### YOUR ASSIGNMENT
From the line with "- unfold id_range" to the line with "Proof. unfold current_first.", retype every line exactly, including those two, and leave out the rest of the data below.

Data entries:
(** ** More on sets of buffers *)

Lemma bsv_sealed_length set : bsv_wf set -> Z.of_nat (length (bsv_sealed set)) = bsv_end set - 1 - bsv_start set.
Proof. intros (_ & _ & Hl & _). unfold bsv_snapshot in Hl. rewrite length_app in Hl. cbn in Hl. lia. Qed.

Lemma bsv_update_sealed set g b : bsv_wf set -> bsv_start set <= g < bsv_end set ->
  bsv_sealed (bsv_update g b set) = if decide (g = bsv_end set - 1) then bsv_sealed set else <[Z.to_nat (g - bsv_start set) := b]> (bsv_sealed set).
Proof.
  intros Hwf Hg. pose proof (bsv_sealed_length set Hwf). unfold bsv_update. destruct (Nat.leb_spec (length (bsv_sealed set)) (Z.to_nat (g - bsv_start set))); cbn.
  - by rewrite decide_True by lia.
  - by rewrite decide_False by lia.
Qed.

(** A buffer that is not sealed is the current one. *)
Lemma unsealed_current set g b : bsv_wf set -> Forall (λ b, wb_is_sealed b = true) (bsv_sealed set) ->
  bsv_snapshot set !! Z.to_nat (g - bsv_start set) = Some b -> bsv_start set <= g < bsv_end set -> wb_is_sealed b = false ->
  g = bsv_end set - 1 /\ b = bsv_current set.
Proof.
  intros Hwf Ho Hb Hg Hs. pose proof (bsv_sealed_length set Hwf). unfold bsv_snapshot in Hb. apply lookup_app_Some in Hb as [Hb|[Hge Hb]].
  - rewrite Forall_lookup in Ho. rewrite (Ho _ _ Hb) in Hs. done.
  - apply list_lookup_singleton_Some in Hb as [? <-]. split; [lia|done].
Qed.

Lemma wb_new_eq g size mem : wb_with_capacity g size mem =
  if negb (bool_decide (size <= 8)%nat) && is_power_of_two size then Ok (mkWriteBuffer g mem size 0) else Panic.
Proof. unfold wb_with_capacity. destruct (negb _); [|done]. by destruct (is_power_of_two _). Qed.
Lemma wb_new_ok g size mem b : wb_with_capacity g size mem = Ok b -> wb_group_id b = g /\ wb_state b = 0 /\ wb_is_sealed b = false /\ has_writer (wb_buffer_state b) = false.
Proof. rewrite wb_new_eq. destruct (_ && _); [|done]. intros [= <-]. split_and!; reflexivity. Qed.
Lemma wb_new_again g g' size mem mem' b : wb_with_capacity g size mem = Ok b -> exists b', wb_with_capacity g' size mem' = Ok b'.
Proof. rewrite !wb_new_eq. destruct (_ && _); [|done]. intros _. by eexists. Qed.

Lemma id_range_cons a b : a < b -> id_range a b = a :: id_range (a + 1) b.
Proof.
  intros Hlt. unfold id_range. replace (Z.to_nat (b - a)) with (S (Z.to_nat (b - (a + 1)))) by lia. cbn [seq fmap list_fmap].
  f_equal; [lia|]. rewrite <- fmap_S_seq, <- list_fmap_compose. apply list_fmap_ext. intros k x _. cbn. lia.
Qed.
Lemma id_range_inv a b g ids : id_range a b = g :: ids -> g = a /\ a < b /\ ids = id_range (a + 1) b.
Proof.
  intros E. destruct (decide (a < b)) as [Hlt|Hge].
  - rewrite id_range_cons in E by done. injection E as <- <-. done.
  - unfold id_range in E. by replace (Z.to_nat (b - a)) with 0%nat in E by lia.
Qed.

Lemma current_first_snoc vs w : current_first (vs ++ [w]) = v_first_buffer_id w.
Proof. unfold current_first. by rewrite last_snoc. Qed.
Lemma first_at_app vs w i a : first_at vs i = Some a -> first_at (vs ++ [w]) i = Some a.
Proof. unfold first_at. intros (v & Hv & ->)%fmap_Some. by rewrite (lookup_app_l_Some _ _ _ _ Hv). Qed.

(** ** Clients *)

Section buffers.
Context {max : Z} {vs : list Version} {c : nat} {set : BufferSetVersion} {permits : Z} {flushed : gmap Z Latch}.
Context {clients : gmap Z Client} {pc : FlushPc} {closed : bool}.
Context (Hb : buf_inv max vs c set permits flushed clients pc closed).

(** The clients change, but for those that switch. *)
Lemma buf_clients clients' :
  (forall id cl, clients' !! id = Some cl -> client_ok vs set flushed cl) ->
  (forall id g p, switching clients' id g p <-> switching clients id g p) -> (closed = true -> clients' = ∅) ->
  buf_inv max vs c set permits flushed clients' pc closed.
Proof using Hb.
  intros Hc Hs He. destruct Hb as [S1 S2 S3 S4 S5 S6 S7 S8 S9 S10 S11 S12 S13 S14 S15]. split; try done.
  - intros Hd Hsl. destruct (S10 Hd Hsl) as (id & p & Hsw). exists id, p. by apply Hs.
  - intros id id' g g' p p'. rewrite !Hs. apply S11.
  - intros Hcl. split; [auto|]. by apply S12.
  - destruct S14 as [? Hp]. split; [done|]. intros Hd. destruct (Hp Hd) as (sw & Hsw & He'). exists sw. split; [|done].
    rewrite Hsw. by setoid_rewrite Hs.
Qed.

Definition is_switching (cl : Client) : bool := match cl with Switching _ _ _ _ _ => true | _ => false end.
Lemma switching_insert cl id0 id g p : is_switching cl = false -> (forall cl', clients !! id0 = Some cl' -> is_switching cl' = false) ->
  switching (<[id0 := cl]> clients) id g p <-> switching clients id g p.
Proof using.
  intros Hcl Hold. unfold switching. destruct (decide (id = id0)) as [->|Hne].
  - rewrite lookup_insert_eq. split; [intros (? & ? & ? & [= ->]); done|]. intros (i & r & next & Hid). by specialize (Hold _ Hid).
  - by rewrite lookup_insert_ne.
Qed.
Lemma switching_delete id0 id g p : (forall cl', clients !! id0 = Some cl' -> is_switching cl' = false) ->
  switching (delete id0 clients) id g p <-> switching clients id g p.
Proof using.
  intros Hold. unfold switching. destruct (decide (id = id0)) as [->|Hne].
  - rewrite lookup_delete_eq. split; [by intros (? & ? & ? & ?)|]. intros (i & r & next & Hid). by specialize (Hold _ Hid).
  - by rewrite lookup_delete_ne.
Qed.

Lemma buf_set_client id cl :
  client_ok vs set flushed cl -> is_switching cl = false -> (forall cl', clients !! id = Some cl' -> is_switching cl' = false) -> closed = false ->
  buf_inv max vs c set permits flushed (<[id := cl]> clients) pc closed.
Proof using Hb.
  intros Hok Hs Hold Hcl. apply buf_clients.
  - intros i x [[_ <-]|[_ Hx]]%lookup_insert_Some; [done|by eapply (bi_clients _ _ _ _ _ _ _ _ _ Hb)].
  - intros i g p. by apply switching_insert.
  - congruence.
Qed.
Lemma buf_end_client id :
  (forall cl', clients !! id = Some cl' -> is_switching cl' = false) -> buf_inv max vs c set permits flushed (delete id clients) pc closed.
Proof using Hb.
  intros Hold. apply buf_clients.
  - intros i x [_ Hx]%lookup_delete_Some. by eapply (bi_clients _ _ _ _ _ _ _ _ _ Hb).
  - intros i g p. by apply switching_delete.
  - intros Hc. destruct (bi_closed _ _ _ _ _ _ _ _ _ Hb Hc) as [-> _]. apply delete_empty.
Qed.

(** There are clients only before the shutdown. *)
Lemma buf_client_open id cl : clients !! id = Some cl -> closed = false /\ down pc = false /\ bsv_wf set.
Proof using Hb.
  intros Hid. assert (Hc : closed = false).
  { destruct closed eqn:E; [|done]. destruct (bi_closed _ _ _ _ _ _ _ _ _ Hb eq_refl) as [He _]. rewrite He in Hid. by apply lookup_empty_Some in Hid. }
  assert (Hd : down pc = false) by (destruct (down pc) eqn:E; [apply (bi_down _ _ _ _ _ _ _ _ _ Hb) in E; congruence|done]).
  split_and!; [done|done|]. destruct (bi_set _ _ _ _ _ _ _ _ _ Hb) as [?|[? _]]; [done|congruence].
Qed.

(** A client other than the one that switches cannot switch, and nothing else refers to
    the current buffer. *)
Lemma buf_switching id i g r p next : clients !! id = Some (Switching i g r p next) ->
  g = bsv_end set - 1 /\ wb_is_sealed (bsv_current set) = true /\ forall id' g' p', switching clients id' g' p' -> id' = id.
Proof using Hb.
  intros Hid. destruct (bi_clients _ _ _ _ _ _ _ _ _ Hb _ _ Hid) as [? ?]. split_and!; [done|done|].
  intros id' g' p' Hs. eapply (bi_unique _ _ _ _ _ _ _ _ _ Hb); [exact Hs|]. by exists i, r, next.
Qed.

(** The task that switches gets on: with a new word of the permits and a new counter. *)
Lemma buf_switch_step id i g r p p' next permits' :
  clients !! id = Some (Switching i g r p next) -> 0 <= permits' ->
  available permits' + Z.b2z (bool_decide (p' = SwInstall)) = available permits + Z.b2z (bool_decide (p = SwInstall)) ->
  buf_inv max vs c set permits' flushed (<[id := Switching i g r p' next]> clients) pc closed.
Proof using Hb.
  intros Hid Hp0 Hav. destruct (buf_switching _ _ _ _ _ _ Hid) as (Hg & Hsl & Hu). destruct (buf_client_open _ _ Hid) as (Hcl & Hd & Hwf).
  assert (Hsw : forall id' g' q, switching (<[id := Switching i g r p' next]> clients) id' g' q <-> id' = id /\ g' = g /\ q = p').
  { intros id' g' q. unfold switching. destruct (decide (id' = id)) as [->|Hne].
    - rewrite lookup_insert_eq. naive_solver.
    - rewrite lookup_insert_ne by done. split; [|naive_solver]. intros Hs. by apply Hu in Hs. }
  destruct Hb as [S1 S2 S3 S4 S5 S6 S7 S8 S9 S10 S11 S12 S13 S14 S15]. split; try done.
  - intros id' cl [[_ <-]|[_ Hx]]%lookup_insert_Some; [by split|by eapply S9].
  - intros _ _. exists id, p'. apply Hsw. by subst.
  - intros i1 i2 g1 g2 p1 p2 H1%Hsw H2%Hsw. destruct H1, H2. congruence.
  - congruence.
  - destruct S14 as [_ Hp]. split; [done|]. intros _. destruct (Hp Hd) as (sw & Hsw' & He). exists (bool_decide (p' = SwInstall)). split.
    + rewrite bool_decide_eq_true. setoid_rewrite Hsw. naive_solver.
    + assert (sw = bool_decide (p = SwInstall)) as ->; [|lia]. apply eq_true_iff_eq. rewrite Hsw', bool_decide_eq_true. split.
      * intros (id' & g' & Hs). pose proof (Hu _ _ _ Hs) as ->. destruct Hs as (? & ? & ? & Hs). congruence.
      * intros ->. exists id, g. by exists i, r, next.
Qed.

Lemma buf_acquire id i g r p next kind :
  clients !! id = Some (Switching i g r p next) -> p <> SwInstall ->
  let '(word, ok) := permits_acquire_fast kind permits in
  buf_inv max vs c set word flushed (<[id := Switching i g r (if ok then SwInstall else SwAcquire) next]> clients) pc closed.
Proof using Hb.
  intros Hid Hp. destruct (permits_acquire_fast kind permits) as [word ok] eqn:E. pose proof (proj1 (bi_permits _ _ _ _ _ _ _ _ _ Hb)) as Hp0.
  destruct (permit_step_available permits _ word Hp0 (permit_acquire _ _ _ _ E)) as [Hw Hav].
  eapply buf_switch_step; [exact Hid|done|]. rewrite (bool_decide_false (p = SwInstall)) by done. cbn [outstanding foldr] in Hav.
  destruct ok; [rewrite bool_decide_true by done|rewrite bool_decide_false by done]; cbn [Z.b2z] in *; lia.
Qed.

(** ** Sealing and installing buffers *)

Lemma buf_seal id i g r next b b' :
  down pc = false -> closed = false -> bsv_start set <= g < bsv_end set -> bsv_get g set = Ok (Some b) -> wb_is_sealed b = false ->
  wb_group_id b' = g -> 0 <= wb_state b' -> wb_is_sealed b' = true ->
  (forall cl, clients !! id = Some cl -> is_switching cl = false) ->
  buf_inv max vs c (bsv_update g b' set) permits flushed (<[id := Switching i g r SwTry next]> clients) pc closed.
Proof using Hb.
  intros Hd Hcl Hg Hget Hsl Hid Hw Hs' Hold. assert (Hwf : bsv_wf set) by (destruct (bi_set _ _ _ _ _ _ _ _ _ Hb) as [?|[? _]]; [done|congruence]).
  destruct (bsv_get_in set g Hwf Hg) as (b0 & Hb0 & _ & Hl). assert (b0 = b) as -> by congruence.
  destruct Hb as [S1 S2 S3 S4 S5 S6 S7 S8 S9 S10 S11 S12 S13 S14 S15]. destruct (unsealed_current set g b Hwf S5 Hl Hg Hsl) as [He ->].
  destruct (bsv_update_ok set g b' Hwf Hg Hid) as (U1 & U2 & U3 & U4 & U5). rewrite decide_True in U5 by done.
  assert (Hno : forall id' g' p', ~ switching clients id' g' p').
  { intros id' g' p' (i' & r' & next' & Hx). apply S9 in Hx as [_ ?]. congruence. }
  assert (Hsw : forall id' g' p', switching (<[id := Switching i g r SwTry next]> clients) id' g' p' <-> id' = id /\ g' = g /\ p' = SwTry).
  { intros id' g' p'. unfold switching. destruct (decide (id' = id)) as [->|Hne]; [rewrite lookup_insert_eq; naive_solver|].
    rewrite lookup_insert_ne by done. split; [|naive_solver]. intros Hx. by apply Hno in Hx. }
  split; rewrite ?U2, ?U3, ?U5; try done.
  - by left.
  - by apply words_update.
  - rewrite bsv_update_sealed, decide_True by done. done.
  - destruct pc; cbn in S6 |- *; rewrite ?U3; done.
  - intros id' cl [[_ <-]|[Hne Hx]]%lookup_insert_Some; [cbn; rewrite U3, U5; done|]. apply S9 in Hx. destruct cl; cbn in *; rewrite ?U3, ?U5; naive_solver.
  - intros _ _. exists id, SwTry. apply Hsw. by subst.
  - intros i1 i2 g1 g2 p1 p2 H1%Hsw H2%Hsw. destruct H1, H2. congruence.
  - congruence.
  - destruct S14 as [? Hp]. split; [done|]. intros _. destruct (Hp Hd) as (sw & Hsw' & E). exists false. split.
    + split; [done|]. intros (id' & g' & Hx). apply Hsw in Hx as (_ & _ & ?). done.
    + assert (sw = false) as ->; [|done]. destruct sw; [|done]. destruct (proj1 Hsw' eq_refl) as (id' & g' & Hx). by apply Hno in Hx.
Qed.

### RESPONSE FOR THIS EXERCISE
  - unfold id_range in E. by replace (Z.to_nat (b - a)) with 0%nat in E by lia.
Qed.

Lemma current_first_snoc vs w : current_first (vs ++ [w]) = v_first_buffer_id w.
Proof. unfold current_first. by rewrite last_snoc. Qed.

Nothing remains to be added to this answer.